Abstract Subcortical ischemic vascular dementia caused by chronic cerebral hypoperfusion due to small-artery disease is a common subtype of vascular dementia, which is recognized as the second most prevalent type of dementia. The aim of this study was to determine the effect of carnosine on white matter damage in corpus striatum. Adult male mice (C57BL/6 strain) were subjected to right unilateral common carotid arteries occlusion (rUCCAO), and treated with carnosine or saline. Kluver-Barrera staining, immunohistochemical analyses, Western blots and neurochemical analysis were performed after rUCCAO. The white matter in corpus striatum was damaged at day 37 after rUCCAO, which was largely rescued by carnosine (200, 500 mg/kg).
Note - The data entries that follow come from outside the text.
(* ===== verification/ModelCalls.v ===== *)
(** * Model-call reservations (packages/store-memory/src/resource-reservations.ts)

    What a model call may cost at most, held against the tenant's limits from
    its acceptance until it is settled with what it did cost.  Sums are made in
    the order of the reservations, with the host's addition. *)

From S2P Require Import Prelude JsTime Errors Schema JsonValue Contracts StoreInternal.
From S2P Require Import JsMap JsArithmetic Admission.

Local Open Scope Z_scope.
Local Open Scope js_scope.

(** Tenant, run, step and attempt. *)
Definition CallKey : Type := string * string * string * Z.

Definition call_key (i : ModelCallIdentity) : CallKey :=
  (mc_tenantId i, mc_runId i, mc_stepId i, mc_attempt i).

(** The private map of [MemoryModelCallReservationStore]. *)
Notation ModelCallStore := (JsMap CallKey ModelCallReservation) (only parsing).

(** ** What a call counts for *)

(** The largest amount of a metric a call may use: absent for a cost without
    maximum. *)
Definition call_maximum (metric : QuotaMetric) (i : ModelCallIdentity) : option spec_float :=
  match metric with
  | model_tokens => Some (js_plus (number (mc_inputTokenUpperBound i)) (number (mc_outputTokenMaximum i)))
  | model_io_bytes =>
      Some (js_plus (number (mc_inputBytes i)) (number (default 0 (mc_outputBytesMaximum i))))
  | model_cost_minor => number <$> mc_maximumCallCostMinor i
  | metric_of _ => None
  end.

Definition settled_amount (metric : QuotaMetric) (s : ModelCallSettlement) : Z :=
  match metric with
  | model_tokens => mst_chargedTokens s
  | model_io_bytes => mst_chargedIoBytes s
  | _ => default 0 (mst_chargedCostMinor s)
  end.

(** The summand of a reservation; an expired one is skipped. *)
Definition call_amount (metric : QuotaMetric) (r : ModelCallReservation) : option spec_float :=
  match mc_status r, mc_settlement r with
  | call_expired, _ => None
  | call_settled, Some s => Some (number (settled_amount metric s))
  | _, _ => Some (default (number 0) (call_maximum metric (mc_identity r)))
  end.

Definition same_profile (i : ModelCallIdentity) (r : ModelCallReservation) : bool :=
  bool_decide (mc_tenantId (mc_identity r) = mc_tenantId i)
  && bool_decide (mc_modelSecurityProfileDigest (mc_identity r) = mc_modelSecurityProfileDigest i).

Definition calls_used (metric : QuotaMetric) (i : ModelCallIdentity) (s : ModelCallStore) : spec_float :=
  js_sum (omap (call_amount metric) (filter (fun r => same_profile i r = true) (map_values s))).

(** The metrics in the order of the source. *)
Definition call_metrics : list QuotaMetric := [model_tokens; model_io_bytes; model_cost_minor].

(** The name of a metric in the details of an error. *)
Definition metric_name (metric : QuotaMetric) : string :=
  match metric with
  | model_tokens => "model_tokens" | model_io_bytes => "model_io_bytes"
  | model_cost_minor => "model_cost_minor" | metric_of _ => "admission"
  end.

(** The constructor checks the limits it is given. *)
Definition parse_limits (limits : list QuotaLimit) : outcome js_error (list QuotaLimit) :=
  orThrow (mapM QuotaLimitSchema limits) ZodError.

Section Store.
Context `{Zod} (limits : list QuotaLimit).

Definition call_limit (metric : QuotaMetric) (i : ModelCallIdentity) : option QuotaLimit :=
  List.find (fun l => bool_decide (ql_scope l = quota_tenant) && bool_decide (ql_metric l = metric)
                      && limit_covers (mc_modelSecurityProfileDigest i) l) limits.

(** One turn of the loop over the maximums. *)
Definition assert_metric (i : ModelCallIdentity) (s : ModelCallStore) (metric : QuotaMetric)
  : outcome js_error unit :=
  match call_maximum metric i, call_limit metric i with
  | Some maximum, Some limit =>
      require (negb (js_gt (js_plus (calls_used metric i s) maximum) (ql_maximum limit)))
        (KafError KAF_ADMISSION_DENIED
           [("retryAfterSeconds", DNum (ql_retryAfterSeconds limit)); ("metric", DStr (metric_name metric))])
  | _, _ => Return tt
  end.

Fixpoint assert_metrics (i : ModelCallIdentity) (s : ModelCallStore) (metrics : list QuotaMetric)
  : outcome js_error unit :=
  match metrics with
  | [] => Return tt
  | m :: rest => _ ← assert_metric i s m; assert_metrics i s rest
  end.

Definition call_transition_allowed (prior next : ModelCallStatus) : bool :=
  match prior, next with
  | call_accepted, (call_dispatched | call_settled | call_expired) => true
  | call_dispatched, (call_settled | call_uncertain) => true
  | _, _ => false
  end.

(** The check of a settlement against the maximums of its call. *)
Definition settlement_exceeds (i : ModelCallIdentity) (s : ModelCallSettlement) : bool :=
  js_gt (number (mst_chargedTokens s))
    (js_plus (number (mc_inputTokenUpperBound i)) (number (mc_outputTokenMaximum i)))
  || (negb (bool_decide (mc_outputBytesMaximum i = None))
      && js_gt (number (mst_chargedIoBytes s))
           (js_plus (number (mc_inputBytes i)) (number (default 0 (mc_outputBytesMaximum i)))))
  || match mc_maximumCallCostMinor i with
     | None => false
     | Some maximum =>
         match mst_chargedCostMinor s with
         | None => true
         | Some charged => (maximum <? charged) || negb (bool_decide (mst_currency s = mc_currency i))
         end
     end.

Definition put_call (input : ModelCallReservation) : method ModelCallStore js_error ModelCallReservation :=
  let! next := mlift (parse ModelCallReservationSchema input) in
  let i := mc_identity next in
  let key := call_key i in
  let! s := mget in
  match map_get key s with
  | None =>
      if negb (bool_decide (mc_status next = call_accepted))
      then mlift (conflict "model_reservation_must_start_accepted")
      else if bool_decide (mc_outputBytesMaximum i = None)
      then mlift (conflict "model_reservation_io_maximum_required")
      else
        mlift (assert_metrics i s call_metrics) ;;!
        mput (map_set key next s) ;;!
        mreturn next
  | Some prior =>
      if bool_decide (prior = next) then mreturn prior
      else if negb (bool_decide (mc_identity prior = i))
      then mlift (conflict "model_reservation_binding_changed")
      else if negb (call_transition_allowed (mc_status prior) (mc_status next))
      then mlift (conflict "model_reservation_transition_changed")
      else if match mc_settlement next with Some s => settlement_exceeds i s | None => false end
      then mlift (conflict "model_reservation_settlement_exceeds_maximum")
      else
        mput (map_set key next s) ;;!
        mreturn next
  end.

(** The deep copies of a transaction. *)
Definition call_snapshot (s : ModelCallStore) : ModelCallStore := s.
Definition call_restore (snapshot : ModelCallStore) : method ModelCallStore js_error unit := mput snapshot.

(** ** The services over the store ([MemoryModelCallReservationServices]) *)

Record TrustedUsage := {
  tu_inputTokens : Z;
  tu_outputTokens : Z;
  tu_callCostMinor : option Z;
  tu_currency : option string;
}.

Record ModelSettlementInput := {
  msi_inputBytes : Z;
  msi_inputTokenLowerBound : Z;
  msi_outputBytes : Z;
  msi_outputTokenLowerBound : Z;
  msi_trustedProviderUsage : option TrustedUsage;
}.

(** [{ ...identity, status }], without settlement. *)
Definition with_call_status (status : ModelCallStatus) (r : ModelCallReservation) : ModelCallReservation :=
  {| mc_identity := mc_identity r; mc_status := status; mc_settlement := None |}.

(** [reserve], [markDispatched] and [markUncertain]: the parsed record is put
    and returned. *)
Definition put_call_status (status : ModelCallStatus) (r : ModelCallReservation)
  : method ModelCallStore js_error ModelCallReservation :=
  let! next := mlift (parse ModelCallReservationSchema (with_call_status status r)) in
  put_call next ;;!
  mreturn next.

(** The charge is the larger of the local floor and the provider's count; the
    sums are of integers the schema bounds afterwards. *)
Definition call_settlement (now : string) (i : ModelCallIdentity) (usage : ModelSettlementInput)
  : ModelCallSettlement :=
  let trusted := msi_trustedProviderUsage usage in
  let local := msi_inputTokenLowerBound usage + msi_outputTokenLowerBound usage in
  let provider := match trusted with Some t => tu_inputTokens t + tu_outputTokens t | None => 0 end in
  let charged :=
    (fun maximum => Z.max (default maximum (t ← trusted; tu_callCostMinor t)) 0)
      <$> mc_maximumCallCostMinor i in
  {| mst_inputBytes := msi_inputBytes usage;
     mst_inputTokenLowerBound := msi_inputTokenLowerBound usage;
     mst_outputBytes := msi_outputBytes usage;
     mst_outputTokenLowerBound := msi_outputTokenLowerBound usage;
     mst_chargedTokens := Z.max local provider;
     mst_chargedIoBytes := msi_inputBytes usage + msi_outputBytes usage;
     mst_chargedCostMinor := charged;
     mst_currency := match charged with
                     | None => None
                     | Some _ => match t ← trusted; tu_currency t with
                                 | Some c => Some c
                                 | None => mc_currency i
                                 end
                     end;
     mst_settledAt := now |}.

Definition settle_call (now : string) (r : ModelCallReservation) (usage : ModelSettlementInput)
  : method ModelCallStore js_error ModelCallReservation :=
  let! next := mlift (parse ModelCallReservationSchema
    {| mc_identity := mc_identity r; mc_status := call_settled;
       mc_settlement := Some (call_settlement now (mc_identity r) usage) |}) in
  put_call next ;;!
  mreturn next.

Definition get_call (tenantId runId stepId : string) (attempt : Z) (s : ModelCallStore)
  : option ModelCallReservation :=
  map_get (tenantId, runId, stepId, attempt) s.
End Store.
Carnosine (200, 500 mg/kg) significantly recovered the expression of myelin basic protein, suppressed the activation of microglia and reversed the decrease of 5-hydroxytryptamine and dopamine levels in corpus striatum. Moreover, carnosine (200, 500 mg/kg) significantly inhibited the apoptosis in corpus striatum. These data suggest that carnosine has the neuroprotective effect in corpus striatum on rUCCAO in mice, may be due to its protection of neurotransmitters and inhibition of apoptosis.